§ **Work instruction**: Set down exactly the lines in the records below that run from the line with "(** [proxygen::coro::HTTPError], [std::exception]" to the line with "(** ** Uploads *)", inclusive, and nothing more.

(Beginning of Data in this exercise)

(* ===== verification/HttpServer.v ===== *)
(** * The HTTP server: from a request's headers to its response

    [HTTPServer.cpp], [UploadPipeline.cpp], [Response.cpp], [Middleware.cpp]
    and the rest of [RouteRegistry.cpp] (dispatch, validation) of [IDHANHttp].
    A request passes, in this order, through header checks, query parsing,
    routing, preflight, validations, admission, the reading of its body and the
    handler; anything it fails answers it instead.

    Handlers and validations are functions that return or throw; the transport
    delivers the body as events; files are written by [pwrite]. *)
From S2P Require Import Prelude StringView HttpParams HttpRoutes Drain.
From Stdlib Require Import Ascii.
From Stdlib Require String.

(** ** Exceptions *)

(** [proxygen::coro::HTTPError], [std::exception] and anything else. *)
Inductive Thrown := HTTPError (what : string) | StdException (what : string) | Nonstandard.
Inductive Outcome (A : Type) := Returned (a : A) | Threw (t : Thrown).
Arguments Returned {A}.
Arguments Threw {A}.

#[export] Instance Outcome_ret : MRet Outcome := @Returned.
#[export] Instance Outcome_bind : MBind Outcome := fun A B f m => match m with Returned a => f a | Threw t => Threw t end.

(** ** Uploads *)

(** What the rest of the program gets: the body in memory or in a file. *)
Inductive RequestBody := Memory (bytes : list Z) | TemporaryUpload (content : list Z) (size : Z) (hash : list Z).

(** [m_buffer]'s chain, the file's content once there is one, and the bytes the
    digest has been given. *)
Record UploadPipeline := mkUpload {
  m_buffer : list (list Z);
  m_file : option (list Z);
  m_digest : list Z;
  m_size : Z;
  m_finished : bool
}.

Definition UploadPipeline_make : UploadPipeline := mkUpload [] None [] 0 false.

Definition request_memory_limit : Z := 8 * 1024 * 1024.

Section upload.
(* [createUploadFile]; [folly::pwriteFull], which returns how much it wrote or
   a negative number; the hash of all bytes given to the hasher *)
Context (createUploadFile : Outcome unit) (pwrite : Z -> list Z -> Z) (sha256 : list Z -> list Z).

(** One buffer of the chain that [write] walks. *)
Definition write_bytes (bytes : list Z) (u : UploadPipeline) : Outcome UploadPipeline :=
  match m_file u with
  | None => Threw (StdException "Writing temporary upload")
  | Some content =>
      if int64_max - m_size u <? Z.of_nat (length bytes) then Threw (StdException "Temporary upload exceeds file offset range")
      else
        let written := pwrite (m_size u) bytes in
        if written <? 0 then Threw (StdException "Writing temporary upload")
        else if negb (written =? Z.of_nat (length bytes)) then Threw (StdException "Short temporary upload write")
        else Returned (mkUpload (m_buffer u) (Some (content ++ bytes)) (m_digest u ++ bytes) (m_size u + Z.of_nat (length bytes)) (m_finished u))
  end.

Fixpoint write (chain : list (list Z)) (u : UploadPipeline) : Outcome UploadPipeline :=
  match chain with
  | [] => Returned u
  | bytes :: chain => u ← write_bytes bytes u; write chain u
  end.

(End of Data in this exercise)

§ **Result of this exercise**:
(** [proxygen::coro::HTTPError], [std::exception] and anything else. *)
Inductive Thrown := HTTPError (what : string) | StdException (what : string) | Nonstandard.
Inductive Outcome (A : Type) := Returned (a : A) | Threw (t : Thrown).
Arguments Returned {A}.
Arguments Threw {A}.

#[export] Instance Outcome_ret : MRet Outcome := @Returned.
#[export] Instance Outcome_bind : MBind Outcome := fun A B f m => match m with Returned a => f a | Threw t => Threw t end.

(** ** Uploads *)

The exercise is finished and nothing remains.